みかん日記

省農薬ミカン園の様子や農薬ゼミの活動内容を伝えます。

6/16 『食と農の社会学』輪読会①

2017-06-17 22:15:18 | ゼミ活動

こんにちは。

前期後半6/16から7/28までのゼミでは『食と農の社会学 生命と地域の視点から』(枡潟俊子、谷口吉光、立川雅司;ミネルヴァ書房;2014)を輪読します。

各週2名が担当の章をプレゼンし、6週で全12章(序章と終章は除く)を網羅します。各プレゼンでは、内容を踏まえて農薬ゼミの活動にどう活かせるか(内容によっては難しいので、個人、京大、京都など身近なレベルでどう活かせるか)考えるのが狙いです。

最初の発表は私、ふじいが第8章「ローカルな食と農」を担当しました。

有機農業や「オーガニック」という言葉は、もともと「地域に根ざす」「人と人とのつながり」という意味合いや、社会への変革力といったものを持っていました。しかし、食の「安心・安全」ばかりが先に立ち、有機認証制度をクリアするためだけの有機農業や、巨大なアグリビジネスに取り込まれた「産業化」した有機農業が蔓延し、「地域」「コミュニティ」「持続可能性」といったものからかけ離れていったのです。この現象は世界レベルで起こりました。

そんな動きに対抗するように、「ローカル・フードムーブメント」という、有機農業・「オーガニック」から失われてしまったそれら「ローカル」「コミュニティ」を取り戻そうとする動きが高まります。具体的にはファーマーズマーケット、CSAなどの広まりで、米国では「ローカル」「コミュティ」へのつながりが顕著ですが、日本ではそれに比べるとまだまだなのかもしれません。

農薬ゼミの省農薬みかんは、「生産者、消費者、環境に安全、安心」という当初の目的であったであろう取り組みとしては、ひとつのモデル作りを果たしたと考えます。しかし、「ローカル」「コミュニティ」という点で見ると、地産地消ではなく全国各地に輸送していたり、生産者と消費者の双方向のつながりもなく、地元下津町大窪の方々とも関わりがなく、果たして持続性があるのかと問われると疑問です。今回そのことに気づかされたことで、消費者の理解や交流、地元の方々との交流などを考えていけたらと思うようになりました。
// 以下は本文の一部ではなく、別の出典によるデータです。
(** X15. What [updateRfpFromDraft] writes. A title that it writes is
    never empty, and unless the row has the placeholder title, it is the
    draft's title and differs from the stored one; a description that it
    writes is the draft's, is not blank and differs from the stored one.
    The comparison cache is cleared exactly when the merged draft carries
    a budget or requirement data, whether or not they differ from what the
    row holds. *)
Theorem updateRfpFromDraft_writes (existingRfp : RfpRow) (mergedRfpDraft : value)
    (u : UpdateData) :
  updateRfpFromDraft (Some existingRfp) mergedRfpDraft = Some (Some u) ->
  (forall t, u_title u = Some t ->
     t <> EmptyString
     /\ (rfp_title existingRfp <> placeholderTitle ->
         get mergedRfpDraft "title" = VStr t
         /\ t <> rfp_title existingRfp /\ t <> placeholderTitle))
  /\ (forall d, u_description u = Some d ->
        get mergedRfpDraft "description" = VStr d
        /\ trim d <> EmptyString /\ d <> rfp_description existingRfp)
  /\ (u_cacheCleared u = true
      <-> nullish (get mergedRfpDraft "budget") = false
          \/ hasRequirementsData (get mergedRfpDraft "requirements") = true).
Proof.
  intros H. destruct (updateRfpFromDraft_inv _ _ _ H) as (Hb & Hr & Hc & Ht & Hd).
  split; [exact Ht|]. split; [exact Hd|].
  rewrite Hc, Hb, Hr.
  destruct (nullish (get mergedRfpDraft "budget")),
           (hasRequirementsData (get mergedRfpDraft "requirements")); cbn; intuition discriminate.
Qed.

Lemma updateRfpFromDraft_writes_witness :
  exists u,
    updateRfpFromDraft (Some {| rfp_title := "Office laptops"; rfp_description := "Laptops" |})
      draft_Laptop = Some (Some u)
    /\ u_title u = None /\ u_cacheCleared u = true.
Proof.
  destruct (updateRfpFromDraft (Some {| rfp_title := "Office laptops";
                                        rfp_description := "Laptops" |}) draft_Laptop)
    as [[u|]|] eqn:E; try (vm_compute in E; discriminate).
  exists u. split; [reflexivity|]. split.
  - revert E. vm_compute. now intros [= <-].
  - apply (updateRfpFromDraft_writes _ _ _ E). left. vm_compute. reflexivity.
Defined.

(** X16. A budget that the language model gives as text, end to end.
    When [processRfpDraft] updates the RFP of the conversation from a
    fragment whose budget is a non-empty string, the budget column
    receives the number that [parseFloat] reads at the start of the text
    (and the comparison cache is cleared), and is not written at all when
    the text does not start with a number: the RFP keeps its budget. *)
Theorem text_budget_reaches_rfp (parse : string -> option value)
    (agent_rfpId : option string) (agent_rfpDraft : value) (existingRfp : option RfpRow)
    (stateUpdate rfpDraft : value) (s : string) (rfpId : string) (u : UpdateData) :
  get_member stateUpdate "rfpDraft" = Some rfpDraft ->
  field (spread rfpDraft) "budget" = VStr s -> s <> EmptyString ->
  processRfpDraft parse agent_rfpId agent_rfpDraft existingRfp stateUpdate
  = Some (Updated rfpId (Some u)) ->
  match parseFloat s with
  | NaN => u_budget u = None
  | n => u_budget u = Some (VNum n) /\ u_cacheCleared u = true
  end.
Proof.
  intros Hget Hb Hs. unfold processRfpDraft. rewrite Hget. cbn [mbind option_bind].
  destruct (truthy rfpDraft) eqn:Ht; [|discriminate]. cbn [negb]. cbv zeta.
  destruct (normalizeRfpDraft parse _ rfpDraft) as [merged|] eqn:En; [|discriminate].
  cbn [mbind option_bind].
  destruct (normalizeRfpDraft_canonical _ _ _ _ Ht En) as (m & -> & _).
  pose proof (normalizeRfpDraft_budget _ _ _ _ Ht En) as Hm.
  destruct (truthy_str agent_rfpId) as [id|].
  2:{ destruct (createRfpFromDraft (VObj m)) as [[?|]|]; discriminate. }
  destruct existingRfp as [row|]; [|discriminate].
  destruct (updateRfpFromDraft (Some row) (VObj m)) as [[u'|]|] eqn:Eu; try discriminate.
  cbn [mbind option_bind]. intros [= _ <-].
  destruct (updateRfpFromDraft_inv _ _ _ Eu) as (Hub & Hur & Hc & _).
  cbn [get] in Hub. unfold field at 1 2 in Hub.
  unfold normalizeBudget in Hm. rewrite Hb in Hm.
  destruct (String.eqb_spec s ""); [contradiction|].
  rewrite lookup_insert_eq in Hm. rewrite Hm in Hub. cbn [default] in Hub.
  rewrite Hc, Hub.
  destruct (parseFloat s) eqn:Ep; cbn [isNaN ToNumber nullish]; split; try reflexivity.
  - now rewrite orb_true_r.
  - now rewrite orb_true_r.
Qed.

Lemma text_budget_reaches_rfp_witness :
  exists u,
    processRfpDraft no_json (Some "rfp-1"%string) draft_Laptop
      (Some {| rfp_title := "Office laptops"; rfp_description := "Laptops" |})
      (obj [("rfpDraft", fragment_bad_budget)])
    = Some (Updated "rfp-1" (Some u))
    /\ u_budget u = None.
Proof.
  set (stateUpdate := obj [("rfpDraft", fragment_bad_budget)]).
  set (row := {| rfp_title := "Office laptops"; rfp_description := "Laptops" |}).
  destruct (processRfpDraft no_json (Some "rfp-1"%string) draft_Laptop (Some row) stateUpdate)
    as [[?|rfpId [u|]|?|]|] eqn:E; try (vm_compute in E; discriminate).
  assert (Hid : rfpId = "rfp-1"%string) by (revert E; vm_compute; now intros [= <- _]).
  subst rfpId. exists u. split; [reflexivity|].
  exact (text_budget_reaches_rfp no_json _ _ _ stateUpdate fragment_bad_budget
           "about five thousand" _ u eq_refl eq_refl ltac:(discriminate) E).
Defined.

(** ** The comparison route *)

Local Open Scope Z_scope.

Lemma evaluateProposals_length (proposals : list Proposal) (rfp : Rfp) :
  List.length (evaluateProposals proposals rfp) = List.length proposals.
Proof.
  unfold evaluateProposals. cbv zeta.
  rewrite (Permutation_length (sort_by_score_perm _)). apply length_map.
Qed.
次に、かわはらだから第7章「生ごみと堆肥」についての発表がありました。

ごみというのは人間の考え方、価値観によるもので、それに着目するのがごみの社会学ということです。

ごみ処理、特に生ごみ処理の理想は、「有機物の小さい循環」に帰着することです。食卓で出た生ごみが堆肥になり、土に還り、農作物になり、再び食卓へ。大きい循環であると、循環の間が不透明になるのでよくありません。

江戸時代では生ごみの処理はさほど問題にならず、糞尿の処理が一大事でした。糞尿は値段をつけられ売買され、郊外で堆肥化され再び農作物栽培に用いられるという地域内循環が徹底されていました。しかし、明治時代になり大規模な焼却処理、下水道の整備、化学肥料の使用、食料流通の拡大が起こり、生ごみを堆肥化してローカルに循環される仕組みは壊れ、ごみという終着点に向かう一方通行になってしまいました。

地域循環型農業の再生への取り組みとして、インドネシアのごみ銀行、セブンイレブンの取り組み、京都市の取り組みが紹介されました。

農薬ゼミとしては、省農薬みかんの皮が生ごみとなってしまう問題があります。防腐剤を使用していないので安心して皮も食べられるとして過去にニュースレターに皮も使うレシピを載せたり、新歓で皮入りみかんジャムをつくったりしていますが、もっと大きく消費者を動かす力はないものかと皆で頭を悩ませました。

次回は第4章「近代科学技術」第6章「畜産」です。